It was a critical moment in the deadly sequence of events that
unfolded outside a Queens strip club early Saturday: in a crowd in
front of Club Kalua, Joseph Guzman, according to the police, shouted,
"Yo, get my gun."

An undercover officer working at the club trailed Mr. Guzman and his
friends to their car a couple of blocks away -- giving up his
undercover role and inserting himself into a potential arrest.

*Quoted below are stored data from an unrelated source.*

Lemma discover_message_eq xid mac : word xid -> is_mac mac -> let w := pk_wire (discover_packet xid mac) in
  discover_message xid mac = Ok (w ++ replicate (512 - length w) 0, length w).
Proof.
  intros Hx Hm. cbv zeta. unfold pk_wire, pk_header, pk_body, discover_message, dhcp_build_hdr. cbn [pk_head pk_xid pk_mid pk_your pk_addrs pk_mac pk_rest pk_opts pk_tail discover_packet].
  destruct (is_mac_bytes mac Hm) as (m0 & m1 & m2 & m3 & m4 & m5 & ->). abstract_word xid Hx x0 x1 x2 x3.
  vm_compute. reflexivity.
Qed.
Lemma request_message_eq xid mac yi dhcp o : word xid -> is_mac mac -> word yi -> word (server_id o) ->
  get32 dhcp H_YOUR_IP = Ok (ntohl yi) -> rd_block dhcp H_CLI_MAC MAC_SIZE = Ok mac ->
  let w := pk_wire (request_packet xid mac yi (server_id o)) in
  request_message xid dhcp o = Ok (w ++ replicate (512 - length w) 0, length w).
Proof.
  intros Hx Hm Hy Hs Gy Gm. cbv zeta. unfold pk_wire, pk_header, pk_body, request_message. rewrite Gm, Gy. cbn [mbind res_bind]. unfold dhcp_build_hdr, append32.
  cbn [pk_head pk_xid pk_mid pk_your pk_addrs pk_mac pk_rest pk_opts pk_tail request_packet opts_wire foldr opt_wire].
  destruct (is_mac_bytes mac Hm) as (m0 & m1 & m2 & m3 & m4 & m5 & ->). abstract_word xid Hx x0 x1 x2 x3.
  revert Hs. generalize (server_id o). intros sid Hs. rewrite (be32_nil sid). abstract_word yi Hy y0 y1 y2 y3. abstract_word sid Hs s0 s1 s2 s3.
  vm_compute. reflexivity.
Qed.

(** ** What an acknowledged message configures *)
Definition with_ip (f : netif) (ip : Z) : netif := NetIf (if_id f) (mac f) (<[0%nat := ip]> (ips f)) (priv f).
Definition route_after (l : list route_t) (b m g : Z) (n : nat) : list route_t :=
  match rt_find (fun r => (r_base r =? Z.land b m) && (r_mask r =? m))%bool l with Some _ => l | None => route_insert (Route (Z.land b m) m g n) l end.
Definition routes_of (o : dhcp_opts) (ip : Z) (i : nat) (l : list route_t) : list route_t :=
  let l := if 0 <? num_routers o then route_after l 0 0 (nth 0 (routers o) 0) i else l in
  if subnet_mask o =? 0 then l else route_after l (Z.land ip (subnet_mask o)) (subnet_mask o) 0 i.
Definition servers_of (o : dhcp_opts) (l : list Z) : list Z := foldl (fun l ip => (Dns.dns_add l ip).2) l (take (Z.to_nat (num_dns o)) (dns o)).
Definition configured (o : dhcp_opts) (ip : Z) (i : nat) (f : netif) (s : net) : net :=
  set_routes (set_netifs s (<[i := with_ip f ip]> (netifs s))) (routes_of o ip i (routes s)).

Lemma on_net_bind {A B} (m : st net A) (k : A -> st hstate B) n l a n' : m n = Ok (a, n') -> (on_net m ≫= k) (DS n l) = k a (DS n' l).
Proof. intros E. apply st_bind_eq. unfold on_net. cbn [netst servers]. by rewrite E. Qed.
Lemma set_ip0_eq i ip f s : netifs s !! i = Some f -> ips f <> [] -> set_ip0 i ip s = Ok (tt, set_netifs s (<[i := with_ip f ip]> (netifs s))).
Proof.
  intros Hf Hn. unfold set_ip0. rewrite (st_bind_eq _ _ _ _ _ (netif_at_eq _ _ _ Hf)), lift_bind, wr_in by (destruct (ips f); [done|cbn; lia]). done.
Qed.
Lemma set_routes_id s : set_routes s (routes s) = s.
Proof. by destruct s. Qed.
Lemma route_add_eq b m g n s : nomem s = false -> exists c, route_add b m g n s = Ok (c, set_routes s (route_after (routes s) b m g n)).
Proof.
  intros Hm. unfold route_add, route_exists, route_after, mbind, st_bind, get, mret, st_ret.
  destruct (rt_find _ (routes s)); [eexists; by rewrite set_routes_id|]. rewrite Hm. by eexists.
Qed.
Lemma add_servers_eq arr n : forall i s, (i + n <= length arr)%nat ->
  add_servers n i arr s = Ok (tt, DS (netst s) (foldl (fun l ip => (Dns.dns_add l ip).2) (servers s) (take n (drop i arr)))).
Proof.
  induction n as [|n IH]; intros i s Hi; cbn [add_servers]; [by destruct s|].
  destruct (lookup_lt_is_Some_2 arr i) as [ip Hip]; [lia|]. rewrite lift_bind. unfold rd. rewrite Hip.
  rewrite (st_bind_eq _ _ s (Dns.dns_add (servers s) ip).1 (DS (netst s) (Dns.dns_add (servers s) ip).2)) by (unfold dns_add_st; by destruct (Dns.dns_add (servers s) ip)).
  rewrite IH by lia. cbn [netst servers]. by rewrite (drop_S arr ip i Hip).
Qed.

The officer, according to the account a colleague said he gave,
confronted the group with his own gun drawn. A moment later, 50 shots
had been fired, killing one of Mr. Guzman's companions, Sean Bell, who
was to be married later that day, and wounding Mr. Guzman and a third
man, Trent Benefield.

Mr. Guzman, it turned out, had no gun in the car. Neither did anyone
else. The officer's fear, if that was what motivated him, was unfounded.

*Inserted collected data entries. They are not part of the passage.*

Lemma pres_bind {A B} P R Q (m : st vst A) (f : A -> st vst B) : pres P R m -> (forall a, pres R Q (f a)) -> pres P Q (m ≫= f).
Proof. intros Hm Hf s b s' Hs H. inv_res. eapply Hf; [|exact H]. by eapply Hm. Qed.
Lemma pres_quiet {A} k (m : st vst A) : quiet m -> pres (inv_at k) (inv_at k) m.
Proof.
  intros Hq s a s' [Hi Hk] H. specialize (Hq _ _ _ H). split; [by apply (desc_inv_same _ s)|].
  destruct k as [[f x]|]; [|done]. destruct Hq as (_ & -> & _). done.
Qed.
Lemma pres_forget {A} k Q (m : st vst A) : pres (inv_at None) Q m -> pres (inv_at k) Q m.
Proof. intros Hm s a s' [Hi _]. by apply Hm. Qed.
Lemma pres_ret {A} k (a : A) : pres (inv_at k) (inv_at None) (mret a).
Proof. apply pres_forget, pres_quiet, quiet_ret. Qed.
Lemma pres_last {A} k (m : st vst A) : quiet m -> pres (inv_at k) (inv_at None) m.
Proof. intros. by apply pres_forget, pres_quiet. Qed.
Lemma file_at_Ok f (s : vst) x s' : file_at f s = Ok (x, s') <-> s' = s /\ fstore s !! f = Some x.
Proof.
  unfold file_at. st_run. destruct (fstore s !! f) as [y|]; [|naive_solver]. split; [intros H; injection H as -> ->; done|].
  intros [-> E]. by injection E as ->.
Qed.
Lemma pres_file_at {B} k Q f (g : file -> st vst B) :
  (forall x, pres (inv_at (Some (f, x))) Q (g x)) -> pres (inv_at k) Q (x ← file_at f; g x).
Proof. intros Hg s b s' [Hi _] H. inv_res. apply file_at_Ok in H0 as [-> Hx]. by eapply Hg. Qed.
Lemma desc_inv_keep f x y (s : vst) : desc_inv others s -> fstore s !! f = Some x -> f_node y = f_node x -> dup_cnt y = dup_cnt x ->
  desc_inv others (set_fstore s (<[f := y]> (fstore s))).
Proof.
  intros [H1 H2 H3 H4] Hx Hn Hd. constructor; cbn; [by eapply balanced_keep| |done|].
  - intros g Hg. rewrite lookup_insert_ne; [by apply H2|]. intros ->. by rewrite H2 in Hx.
  - intros i g Hg. destruct (H4 i g Hg) as (z & Hz & Hnz). destruct (decide (g = f)) as [->|].
    + rewrite lookup_insert_eq. exists y. split; [done|]. rewrite Hn. congruence.
    + rewrite lookup_insert_ne by done. by exists z.
Qed.
Lemma pres_put {B} Q f x y (m : st vst B) : f_node y = f_node x -> dup_cnt y = dup_cnt x ->
  pres (inv_at None) Q m -> pres (inv_at (Some (f, x))) Q (put_file f y;; m).
Proof.
  intros Hn Hd Hm s b s' [Hi Hx] H. inv_res. injection H0 as <- <-.
  eapply Hm; [|exact H]. split; [|done]. by apply (desc_inv_keep f x).
Qed.
Lemma quiet_slot fd : quiet (slot (drv:=drv) (D:=D) fd).
Proof. unfold slot. quiet_tac. Qed.
#[local] Hint Resolve quiet_slot : quiet.
Lemma quiet_fd_is_valid fd : quiet (fd_is_valid (drv:=drv) (D:=D) fd).
Proof. unfold fd_is_valid. quiet_tac. Qed.
Lemma quiet_fd_file fd : quiet (fd_file (drv:=drv) (D:=D) fd).
Proof. unfold fd_file. quiet_tac. Qed.
Lemma quiet_file_at f : quiet (file_at (drv:=drv) (D:=D) f).
Proof. unfold file_at. quiet_tac. Qed.
#[local] Hint Resolve quiet_fd_is_valid quiet_fd_file quiet_file_at : quiet.
Lemma quiet_fd_node fd : quiet (fd_node (drv:=drv) (D:=D) fd).
Proof. unfold fd_node. quiet_tac. Qed.
Lemma quiet_populate n b : quiet (populate_stat_buf (drv:=drv) (D:=D) n b).
Proof. unfold populate_stat_buf. quiet_tac. Qed.
#[local] Hint Resolve quiet_fd_node quiet_populate : quiet.

(** [pres_tac] goes through a call that changes at most the offset of a structure. *)
Ltac pres_tac :=
  repeat first
  [ progress intros
  | apply pres_ret
  | apply pres_file_at
  | apply pres_put; [done|done|]
  | apply pres_last; solve [quiet_tac]
  | eapply pres_bind; [apply pres_quiet; solve [quiet_tac]|]
  | match goal with |- pres _ _ (match ?x with _ => _ end) => destruct x eqn:? end ].

(** The calls that neither make nor end a descriptor. *)
Inductive plain_call :=
| CRead (fd count : Z) | CWrite (fd : Z) (buf : list Z) (count : Z) | CLseek (fd offset whence : Z) | CFtruncate (fd len : Z)
| CIoctl (fd request argp : Z) | CIsatty (fd : Z) | CFstat (fd : Z) (buf : stat) | CStat (path : list Z) (buf : stat)
| CLstat (path : list Z) (buf : stat) | CChdir (path : list Z) | CChroot (path : list Z) | CChown (path : list Z) (uid gid : Z)
| CChmod (path : list Z) (mode : Z) | CMkdir (path : option (list Z)) (mode : Z) | CGetcwd (buf : list Z) (size : Z)
| CUnlink (entries : nat) (frame path : list Z) | CReaddir (dir : fptr) (d_name : list Z)
| CLink (parent : option nptr) (frame oldpath newpath : list Z) | CRename (entries : nat) (frame oldpath newpath : list Z).
Definition exec_plain (c : plain_call) : st vst unit :=
  match c with
  | CRead fd n => sys_read fd n;; mret tt
  | CWrite fd b n => sys_write fd b n;; mret tt
  | CLseek fd o w => sys_lseek fd o w;; mret tt
  | CFtruncate fd l => sys_ftruncate fd l;; mret tt
  | CIoctl fd r a => sys_ioctl fd r a;; mret tt
  | CIsatty fd => sys_isatty fd;; mret tt
  | CFstat fd b => sys_fstat fd b;; mret tt
  | CStat p b => sys_stat p b;; mret tt
  | CLstat p b => sys_lstat p b;; mret tt
  | CChdir p => sys_chdir p;; mret tt
  | CChroot p => sys_chroot p;; mret tt
  | CChown p u g => sys_chown p u g;; mret tt
  | CChmod p m => sys_chmod p m;; mret tt
  | CMkdir p m => sys_mkdir p m;; mret tt
  | CGetcwd b n => sys_getcwd b n;; mret tt
  | CUnlink e f p => sys_unlink e f p;; mret tt
  | CReaddir d b => sys_readdir d b;; mret tt
  | CLink p f a b => sys_link p f a b;; mret tt
  | CRename e f a b => sys_rename e f a b;; mret tt
  end.

Lemma pres_read fd n : pres (inv_at None) (inv_at None) (sys_read fd n).
Proof. unfold sys_read. pres_tac. Qed.
Lemma pres_lseek fd o w : pres (inv_at None) (inv_at None) (sys_lseek fd o w).
Proof. unfold sys_lseek. pres_tac. Qed.
Lemma pres_write fd b n : pres (inv_at None) (inv_at None) (sys_write fd b n).
Proof. unfold sys_write. pres_tac. Qed.
Lemma pres_readdir d b : pres (inv_at None) (inv_at None) (sys_readdir d b).
Proof. unfold sys_readdir. pres_tac. Qed.
Lemma exec_plain_pres c : pres (inv_at None) (inv_at None) (exec_plain c).
Proof.
  destruct c; cbn [exec_plain]; (eapply pres_bind; [|intros; apply pres_ret]);
    [apply pres_read|apply pres_write|apply pres_lseek|..];
    unfold sys_ftruncate, sys_ioctl, sys_isatty, sys_fstat, sys_stat, sys_lstat, sys_chdir, sys_chroot, sys_chown, sys_chmod,
      sys_mkdir, sys_getcwd, sys_unlink, sys_link, sys_rename; try apply pres_readdir; pres_tac.
Qed.
End Preserve.

(** ** Making and ending descriptors *)
Section Descriptors.
Context {drv D : Type} `{HK : !Kernel drv D} `{!QuietDrivers drv D}.
Notation vst := (vst drv D).

Lemma first_free_le (l : list (option fptr)) : (first_free l <= length l)%nat.
Proof. induction l as [|[f|] l IH]; cbn; lia. Qed.
Lemma first_free_taken (l : list (option fptr)) i : (i < first_free l)%nat -> exists f, l !! i = Some (Some f).
Proof. revert i. induction l as [|[f|] l IH]; intros [|i] Hi; cbn in *; try lia; [by eexists|]. apply IH. lia. Qed.
Lemma first_free_empty (l : list (option fptr)) o : l !! first_free l = Some o -> o = None.
Proof. induction l as [|[f|] l IH]; cbn; [done|done|]. by intros [= <-]. Qed.

Lemma fd_alloc_run (s : vst) : Z.of_nat (length (files s)) <= MAX_OPEN_FILES ->
  exists k, fd_alloc s = Ok (Z.of_nat (first_free (files s)), set_files s (files s ++ replicate k None)) /\
    Z.of_nat (length (files s) + k) <= MAX_OPEN_FILES /\
    ((0 < length (files s))%nat -> (first_free (files s) < length (files s) + k)%nat \/ Z.of_nat (first_free (files s)) = MAX_OPEN_FILES).
Proof.
  intros Hl. unfold fd_alloc, num_files. st_run. pose proof (first_free_le (files s)) as Hf. unfold MAX_OPEN_FILES in *.
  destruct (Z.of_nat (first_free (files s)) =? Z.of_nat (length (files s))) eqn:E; to_prop.
  - replace (64 <? Z.of_nat (first_free (files s))) with false by lia.
    eexists. split; [reflexivity|]. destruct (64 <=? Z.of_nat (length (files s)) * 2) eqn:E2; to_prop; lia.
  - exists 0%nat. cbn [replicate]. rewrite app_nil_r. split; [by destruct s|lia].
Qed.

Lemma set_slot_Ok fd o (s : vst) r : set_slot fd o s = Ok r <->
  0 <= fd /\ (Z.to_nat fd < length (files s))%nat /\ r = (tt, set_files s (<[Z.to_nat fd := o]> (files s))).
Proof.
  unfold set_slot, wr. st_run. destruct (Z.ltb_spec fd 0); [split; [done|lia]|].
  destruct (decide (Z.to_nat fd < length (files s))%nat) as [Hd|Hd].
  - split; [intros H0; injection H0 as <-; done|]. intros (_ & _ & ->). done.
  - split; [done|lia].
Qed.

(** A slot that holds a structure. *)
Definition taken (s : vst) (i : nat) : Prop := exists f, files s !! i = Some (Some f).
(** A slot that is empty, or that is missing because the table is full. *)
Definition vacant (s : vst) (fd : Z) : Prop := forall o, files s !! Z.to_nat fd = Some o -> o = None.

Lemma desc_inv_pad os (s : vst) k : desc_inv os s -> Z.of_nat (length (files s) + k) <= MAX_OPEN_FILES ->
  desc_inv os (set_files s (files s ++ replicate k None)).
Proof.
  intros [H1 H2 H3 H4] Hk. constructor; cbn; [|done| |].
  - eapply balanced_refs; [|exact H1]. intros f. rewrite !refs_app, refs_pad. lia.
  - by rewrite length_app, length_replicate.
  - intros i f Hi. apply lookup_app_Some in Hi as [Hi|[_ Hi]]; [by eapply H4|]. apply lookup_replicate in Hi as [Hi _]. done.
Qed.
Lemma fd_alloc_inv os (s : vst) fd s' : desc_inv os s -> fd_alloc s = Ok (fd, s') ->
  desc_inv os s' /\ fstore s' = fstore s /\ 0 <= fd /\ vacant s' fd /\ (forall i o, files s !! i = Some o -> files s' !! i = Some o).
Proof.
  intros Hi H. destruct (fd_alloc_run s (di_slots _ _ Hi)) as (k & Hrun & Hk & _). rewrite H in Hrun. injection Hrun as -> ->.
  split; [by apply desc_inv_pad|]. split; [done|]. split; [lia|]. split.
  - intros o. rewrite Nat2Z.id. cbn. intros Ho. apply lookup_app_Some in Ho as [Ho|[_ Ho]]; [by apply first_free_empty in Ho|].
    by apply lookup_replicate in Ho as [-> _].
  - intros i o Ho. cbn. by apply lookup_app_l_Some.
Qed.

(** A new structure is first held by the call alone. *)
Lemma file_alloc_inv os (s : vst) g s' : desc_inv os s -> file_alloc s = Ok (g, s') ->
  match g with
  | None => s' = s
  | Some f => desc_inv (Some f :: os) s' /\ files s' = files s /\ fstore s' !! f = Some (File 0 0 0 None 0) /\
      fstore s !! f = None /\ fstore s' = <[f := File 0 0 0 None 0]> (fstore s)
  end.
Proof.
  intros [H1 H2 H3 H4] H. unfold file_alloc in H. revert H. st_run. destruct (nomem s); intros H; injection H as <- <-; [done|].
  assert (Hn : fstore s !! next_file s = None) by (apply H2; lia).
  pose proof (H1 (next_file s)) as Hz. rewrite Hn, refs_app in Hz.
  cbn. split; [|split; [done|split; [apply lookup_insert_eq|done]]]. constructor; cbn.
  - apply (balanced_set (files s ++ os)); [done|..]; intros; rewrite !refs_app, refs_cons; [rewrite decide_False by congruence; lia|..];
      rewrite decide_True by done; cbn; lia.
  - intros f Hf. rewrite lookup_insert_ne by lia. apply H2. lia.
  - done.
  - intros i f Hf. destruct (H4 i f Hf) as (x & Hx & ?). exists x. split; [|done]. rewrite lookup_insert_ne by congruence. done.
Qed.
(** Storing it moves the reference to the table. *)
Lemma link_inv os f x fd (s : vst) r : desc_inv (Some f :: os) s -> fstore s !! f = Some x -> f_node x <> None -> vacant s fd ->
  set_slot fd (Some f) s = Ok r -> desc_inv os r.2.
Proof.
  intros [H1 H2 H3 H4] Hx Hn Hv H. apply set_slot_Ok in H as (Hp & Hl & ->). cbn.
  apply lookup_lt_is_Some in Hl as [o Ho]. pose proof (Hv _ Ho) as ->. constructor; cbn.
  - eapply balanced_refs; [|exact H1]. intros g. rewrite !refs_app, refs_cons.
    pose proof (refs_insert (files s) _ None (Some f) g Ho) as Hr. repeat case_decide; simplify_eq; lia.
  - done.
  - by rewrite length_insert.
  - intros i g Hg. destruct (decide (i = Z.to_nat fd)) as [->|].
    + rewrite list_lookup_insert_eq in Hg by by eapply lookup_lt_Some. injection Hg as <-. by exists x.
    + rewrite list_lookup_insert_ne in Hg by done. by eapply H4.
Qed.
(** Releasing a structure that one pointer holds. *)
Lemma free_file_inv os f x (s : vst) r : desc_inv (Some f :: os) s -> fstore s !! f = Some x -> dup_cnt x = 0 ->
  free_file f s = Ok r -> desc_inv os r.2 /\ files r.2 = files s.
Proof.
  intros [H1 H2 H3 H4] Hx Hd H. unfold free_file in H. destruct r as [[] s']. inv_res. apply file_at_Ok in H0 as [-> Hf].
  injection H as <-. pose proof (H1 f) as Hz. rewrite Hx, refs_app, refs_cons, decide_True in Hz by done. destruct Hz as [Hz _].
  assert (Hfl : refs (files s) f = 0%nat) by lia. cbn. split; [|done]. constructor; cbn.
  - apply (balanced_del (files s ++ Some f :: os)); [done|..]; intros; rewrite !refs_app, ?refs_cons; [rewrite decide_False by congruence|]; lia.
  - intros g Hg. destruct (decide (g = f)) as [->|]; [apply lookup_delete_eq|]. rewrite lookup_delete_ne by done. by apply H2.
  - done.
  - intros i g Hg. destruct (H4 i g Hg) as (z & Hz2 & ?). exists z. split; [|done]. rewrite lookup_delete_ne; [done|].
    intros ->. apply refs_pos in Hg. lia.
Qed.
(** Emptying a slot hands its reference to the call. *)
Lemma unlink_inv os f fd (s : vst) r : desc_inv os s -> files s !! Z.to_nat fd = Some (Some f) -> set_slot fd None s = Ok r ->
  desc_inv (Some f :: os) r.2.
Proof.
  intros [H1 H2 H3 H4] Hf H. apply set_slot_Ok in H as (Hp & Hl & ->). cbn. constructor; cbn.
  - eapply balanced_refs; [|exact H1]. intros g. rewrite !refs_app, refs_cons.
    pose proof (refs_insert (files s) _ _ None g Hf) as Hr. repeat case_decide; simplify_eq; lia.
  - done.
  - by rewrite length_insert.
  - intros i g Hg. destruct (decide (i = Z.to_nat fd)) as [->|].
    + rewrite list_lookup_insert_eq in Hg by by eapply lookup_lt_Some. done.
    + rewrite list_lookup_insert_ne in Hg by done. by eapply H4.
Qed.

Since the shooting, little has emerged about Mr. Guzman, 31, and Mr.
Benefield, 23, or their version of those events. Mr. Benefield,
according to a law enforcement official, has said he thought Mr. Bell,
23, panicked when he saw the armed officer, mistaking him for a threat
and prompting him to step on the accelerator, setting off the crash
that escalated the confrontation.

But as prosecutors and the police seek to learn the details of what
happened, Mr. Guzman's actions, particularly as the police have
portrayed them, seem destined for serious scrutiny.

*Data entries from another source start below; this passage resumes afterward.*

(* ===== verification/SysFiles.v ===== *)
(** * Paths and open files

    [fs_namei] is the walk over the components of its path; the calls on a
    descriptor implement an open file, which is a sequence of bytes with a
    position that all duplicates share, over any node that behaves as a file of
    bytes ([ByteFile]).  The file system of RamFs.v is such a node here, and
    that of cofs in SysCofs.v. *)
From stdpp Require Import gmap.
From S2P Require Import Prelude CString Path Vfs Sysfile RamFs SysSpec.

Module SysFiles.
Import Path Vfs Sysfile SysSpec.

(** ** Walking a path *)
Section Walk.
Context {drv D : Type} `{HK : !Kernel drv D}.
Notation vst := (vst drv D).

(** The nodes on the way are left again. *)
Fixpoint walk (node : option nptr) (cs : list (list Z)) : st vst (option nptr) :=
  match cs with
  | [] => mret node
  | c :: cs =>
      leave node;;
      s ← get;
      r ← fs_finddir (match node with Some n => n | None => fs_root s end) c;
      match r with None => mret None | Some n => walk (Some n) cs end
  end.

(** What is left of the path: each component with the terminator that replaced
    the slash after it. *)
Definition segments (cs : list (list Z)) : list Z := cs ≫= (fun c => c ++ [0]).
Lemma cut_segments cs z : map (fun c => if c =? SLASH then 0 else c) (enc cs) ++ 0 :: z = segments ([] :: map (map (fun c => if c =? SLASH then 0 else c)) cs) ++ z.
Proof.
  unfold segments. cbn. induction cs as [|c cs IH]; [done|]. rewrite enc_cons. cbn. rewrite map_app, <- !app_assoc. cbn.
  f_equal. f_equal. exact IH.
Qed.
Lemma cut_component c : component c -> map (fun c => if c =? SLASH then 0 else c) c = c.
Proof.
  intros [_ Hs]. rewrite <- (map_id c) at 2. apply map_ext_in. intros x Hx. destruct (Z.eqb_spec x SLASH) as [->|]; [|done].
  by apply list_elem_of_In in Hx.
Qed.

Mr. Guzman has had several run-ins with the law in his life, records
show, but his family and friends insisted he later embarked on a
different path.

Mr. Guzman, it turns out, had completed a parole term on Nov. 4, a
year after he was released from Bare Hill Correctional Facility in
Malone, in upstate New York, where he served more than two years for
selling cocaine to an undercover police officer on school grounds in
Queens. He had earlier arrests dating back to 1992 that led to guilty
pleas to disorderly conduct.

Mr. Guzman's most serious crime was committed in 1995, records show.
It was then that he was arrested and sent to state prison for a
gunpoint robbery in Queens, during which he appears to have fired his
weapon at the man he was robbing. He served nearly two years.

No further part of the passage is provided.